First, they seemed on the approach wherein gadgets speak to the platform by way of MQTT and the way in which authentication, or “registration,” is achieved they usually discovered that the registration makes use of insufficiently random values and might be brute-forced. In different phrases, two of the vulnerabilities allowed the researchers to drive a router to offer its configuration file by impersonating an authenticated connection and write duties to the router equivalent to altering its hostname.

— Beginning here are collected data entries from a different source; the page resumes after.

(* ===== verification/Web.v ===== *)
(** * The web plugin: [plugins/web/src/domain.rs], [tools/fetch.rs], [content.rs], [policy/]

    The filter of hosts with its protection against requests to internal addresses,
    the tool that fetches a page through redirects, and the plugin's policies.  URLs,
    HTML and HTTP are those of third-party crates; names resolve and servers answer
    as they like, at every request anew. *)
From S2P Require Export Guards.
From Stdlib Require Import Ascii Sorted.
Open Scope string_scope.
Open Scope list_scope.

Module Web.
Import Guards.

(** ** Addresses *)

(** [std::net::IpAddr]: the address as a number of 32 or 128 bits. *)
Inductive IpAddr := V4 (ip : N) | V6 (ip : N).

Definition octet (i : nat) (ip : N) : N := (ip / 256 ^ N.of_nat (3 - i)) mod 256.
Definition segment (i : nat) (ip : N) : N := (ip / 65536 ^ N.of_nat (7 - i)) mod 65536.

(** @src plugins/web/src/domain.rs:220-266 [is_private_ipv4] *)
Definition is_private_ipv4 (ip : N) : bool :=
  let a := octet 0 ip in let b := octet 1 ip in let c := octet 2 ip in
  ((a =? 0) || (a =? 127) || (a =? 10)
   || ((a =? 172) && (16 <=? b) && (b <=? 31))
   || ((a =? 192) && (b =? 168))
   || ((a =? 169) && (b =? 254))
   || ((a =? 100) && (64 <=? b) && (b <=? 127))
   || ((a =? 198) && (18 <=? b) && (b <=? 19))
   || ((a =? 192) && (b =? 0) && (c =? 2)) || ((a =? 198) && (b =? 51) && (c =? 100)) || ((a =? 203) && (b =? 0) && (c =? 113))
   || (224 <=? a))%N.

(** [Ipv6Addr::to_ipv4_mapped] *)
Definition to_ipv4_mapped (ip : N) : option N := if (ip / 2 ^ 32 =? 65535)%N then Some (ip mod 2 ^ 32)%N else None.

(** @src plugins/web/src/domain.rs:268-298 [is_private_ipv6] *)
Definition is_private_ipv6 (ip : N) : bool :=
  match to_ipv4_mapped ip with
  | Some mapped => is_private_ipv4 mapped
  | None =>
    ((ip =? 0) || (ip =? 1)
     || (N.land (segment 0 ip) 65024 =? 64512)
     || (N.land (segment 0 ip) 65472 =? 65152)
     || (N.land (segment 0 ip) 65280 =? 65280)
     || ((segment 0 ip =? 8193) && (segment 1 ip =? 3512)))%N
  end.

(** @src plugins/web/src/domain.rs:213-218 [is_private_ip] *)
Definition is_private_ip (ip : IpAddr) : bool := match ip with V4 ip => is_private_ipv4 ip | V6 ip => is_private_ipv6 ip end.

(** ** The data *)

(** [std::net::SocketAddr] *)
Abbreviation SocketAddr := (IpAddr * N)%type.

(** [url::Host] *)
Inductive Host := HostDomain (domain : string) | HostIpv4 (ip : N) | HostIpv6 (ip : N).

(** The crate [url]. *)
Class UrlCrate := {
  Url : Type;
  url_parse : string -> result Url string;
  url_scheme : Url -> string;
  url_host : Url -> option Host;
  url_host_str : Url -> option string;
  url_port_or_known_default : Url -> option N;
  url_join : Url -> string -> result Url string;
  url_text : Url -> string;
}.

(** @src plugins/web/src/domain.rs:7-22 [DomainFilterError] *)
Inductive DomainFilterError :=
| InvalidScheme (scheme : string)
| DeniedDomain (host : string)
| NotAllowlisted (host : string)
| PrivateIp (ip : string)
| InvalidUrl (text : string)
| DnsError (domain text : string).

(** @src plugins/web/src/domain.rs:7-22 [DomainFilterError] *)
Definition filter_error_text (e : DomainFilterError) : string :=
  match e with
  | InvalidScheme s => "URL scheme '" ++ s ++ "' is not allowed; only http and https are permitted"
  | DeniedDomain d => "Domain '" ++ d ++ "' is on the deny list"
  | NotAllowlisted d => "Domain '" ++ d ++ "' is not on the allow list"
  | PrivateIp a => "Address " ++ a ++ " is a private/internal IP and is blocked"
  | InvalidUrl t => "Failed to parse URL: " ++ t
  | DnsError d t => "DNS resolution failed for '" ++ d ++ "': " ++ t
  end%string.

(** @src plugins/web/src/domain.rs:25-31 [DomainFilter] *)
Record DomainFilter := MkDomainFilter { df_allowlist : list string; df_denylist : list string; df_block_private_ips : bool }.

(** @src plugins/web/src/domain.rs:42-48 [DomainFilter::blocking_private_ips] *)
Definition blocking_private_ips : DomainFilter := MkDomainFilter [] [] true.

(** @src plugins/web/src/domain.rs:33-37 [ResolvedHost] *)
Record ResolvedHost := MkResolvedHost { rh_host : string; rh_addr : SocketAddr }.

(** The crate [scraper]. *)
Class Scraper := {
  Html : Type;
  ElementRef : Type;
  parse_document : string -> Html;
  select : Html -> string -> list ElementRef;
  select_in : ElementRef -> string -> list ElementRef;
  element_texts : ElementRef -> list string;
}.
(** @src plugins/web/src/content.rs:16-24 [FetchedContent] *)
Record FetchedContent := MkFetchedContent { fc_url : string; fc_title : option string; fc_text : string; fc_text_length : nat }.

(** @src plugins/web/src/tools/fetch.rs:15-15 [MAX_RESPONSE_BODY_BYTES] *)
Definition MAX_RESPONSE_BODY_BYTES : N := 10485760.

(** What comes of the body: pieces, a failure, or the cancellation of the call. *)
Inductive BodyEvent := Chunk (bytes : string) | BodyFailed (text : string) | BodyCancelled.

(** [reqwest::Response]: its location, if it is text, its content type, and its body. *)
Record Response := MkResponse { rs_status : N; rs_location : option string; rs_content_type : string; rs_body : list BodyEvent }.

Inductive Sending := Answers (response : Response) | SendFails (text : string) | SendCancelled.

Record Request `{U : UrlCrate} := MkRequest { rq_url : Url; rq_pin : option ResolvedHost }.
Arguments MkRequest {U}.


(** @src plugins/web/src/tools/fetch.rs:22-31 [FetchTool] *)
Record FetchTool {R : Type} := MkFetchTool {
  ft_max_content_length : nat;
  ft_domain_filter : option DomainFilter;
  ft_max_redirects : nat;
  ft_sanitizer : option (list R);
}.

Arguments FetchTool : clear implicits.
Arguments MkFetchTool {R}.

(** ** Names of hosts *)

Section Filter.
(** [str::trim], which drops Unicode white space. *)
Context (trim : string -> string).

Fixpoint trim_end_dots (s : string) : string :=
  match s with
  | EmptyString => EmptyString
  | String a rest =>
    let rest := trim_end_dots rest in
    if (str_is_empty rest && Ascii.eqb a ".")%bool then EmptyString else String a rest
  end.

(** @src plugins/web/src/domain.rs:201-203 [normalize_domain] *)
Definition normalize_domain (value : string) : string := string_map ascii_lower (trim_end_dots (trim value)).

(** [str::ends_with] *)
Definition has_suffix (s suffix : string) : bool :=
  (String.length suffix <=? String.length s)%nat && String.eqb (str_drop (String.length s - String.length suffix) s) suffix.

(** @src plugins/web/src/domain.rs:205-209 [is_subdomain_of] *)
Definition is_subdomain_of (host suffix : string) : bool :=
  (String.length suffix <? String.length host)%nat && has_suffix host suffix
  && match String.get (String.length host - String.length suffix - 1) host with Some a => Ascii.eqb a "." | None => false end.

Definition strip_wildcard (entry : string) : option string :=
  if starts_with "*." entry then Some (str_drop 2 entry) else None.

(** @src plugins/web/src/domain.rs:187-199 [host_matches_entry] *)
Definition host_matches_entry (host entry : string) : bool :=
  let host := normalize_domain host in
  let entry := normalize_domain entry in
  if (str_is_empty host || str_is_empty entry)%bool then false
  else match strip_wildcard entry with
       | Some suffix => negb (str_is_empty suffix) && is_subdomain_of host suffix
       | None => String.eqb host entry || is_subdomain_of host entry
       end.

(** @src plugins/web/src/domain.rs:181-185 [host_matches_any] *)
Definition host_matches_any (entries : list string) (host : string) : bool := existsb (host_matches_entry host) entries.

(** ** The filter *)

Context `{U : UrlCrate}.
(** [Display] of addresses, and of what [getaddrinfo] and the thread pool report. *)
Context (ip_text : IpAddr -> string).

(** @src plugins/web/src/domain.rs:77-125 [DomainFilter::check_without_dns] *)
Definition check_without_dns (f : DomainFilter) (url : Url) : result (option (string * N)) DomainFilterError :=
  let scheme := url_scheme url in
  if negb (String.eqb scheme "http" || String.eqb scheme "https") then Err (InvalidScheme scheme)
  else
    match url_host_str url with
    | None => Err (InvalidUrl "URL has no host")
    | Some host =>
      if (negb (is_nil (df_allowlist f)) && negb (host_matches_any (df_allowlist f) host))%bool then Err (NotAllowlisted host)
      else if host_matches_any (df_denylist f) host then Err (DeniedDomain host)
      else if negb (df_block_private_ips f) then Ok None
      else
        match url_host url with
        | Some (HostIpv4 ip) => if is_private_ip (V4 ip) then Err (PrivateIp (ip_text (V4 ip))) else Ok None
        | Some (HostIpv6 ip) => if is_private_ip (V6 ip) then Err (PrivateIp (ip_text (V6 ip))) else Ok None
        | Some (HostDomain domain) => Ok (Some (domain, default 80%N (url_port_or_known_default url)))
        | None => Err (InvalidUrl "URL has no host")
        end
    end.

(** @src plugins/web/src/domain.rs:164-179 [first_public_addr] *)
Definition first_public_addr (domain : string) (addrs : result (list SocketAddr) string) : result ResolvedHost DomainFilterError :=
  match addrs with
  | Err e => Err (DnsError domain e)
  | Ok addrs =>
    match List.find (fun addr => is_private_ip (fst addr)) addrs with
    | Some private => Err (PrivateIp (ip_text (fst private)))
    | None => match addrs with [] => Err (DnsError domain "no addresses found") | addr :: _ => Ok (MkResolvedHost domain addr) end
    end
  end.
(* ===== verification/_CoqProject ===== *)
-Q . S2P
Prelude.v
Strconv.v
Float64.v
Requirement.v
Kube.v
Conditions.v
Taints.v
HostPorts.v
Volumes.v
PodUtils.v
Preferences.v
Parallel.v
Requirements.v
Resources.v
Scheduler.v
StateNode.v
Budgets.v
InstanceTypes.v
ReservationManager.v
TopologyGroup.v
Limits.v
Topology.v
NodeClaim.v
ExistingNode.v
Packing.v
Placing.v
Pass.v
Solution.v
Replacements.v
Consolidation.v
Cost.v
NodePoolState.v
Health.v
Balanced.v
Matching.v
Validation.v
MultiNode.v
Cluster.v
ClusterInv.v
DisruptionQueue.v
NegativeCache.v
SingleNode.v
Pdb.v
Candidates.v
Simulate.v
Drift.v
Controller.v
Termination.v
Lifecycle.v
TopologyBuild.v
Upkeep.v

The third vulnerability was in the way in which the router parsed configuration information by way of MQTT, significantly within the operate used to parse parameters for a characteristic known as auto_ping. The researchers discovered they may allow auto_ping after which concatenate a reverse shell command line to the auto_ping_dst operate and this could execute with root privileges on the machine.

Wi-fi assaults on OT networks

Along with the distant assault vectors accessible over the web, these gadgets additionally expose Wi-Fi and mobile alerts domestically so any assaults over these applied sciences may very well be used towards them. “Several types of native assaults can be utilized towards Wi-Fi and mobile communication channels, ranging from assaults on weak encryptions equivalent to WEP and downgrade assaults to the susceptible GPRS, all the way in which to complicated chipset vulnerabilities that will take time to patch,” the researchers stated.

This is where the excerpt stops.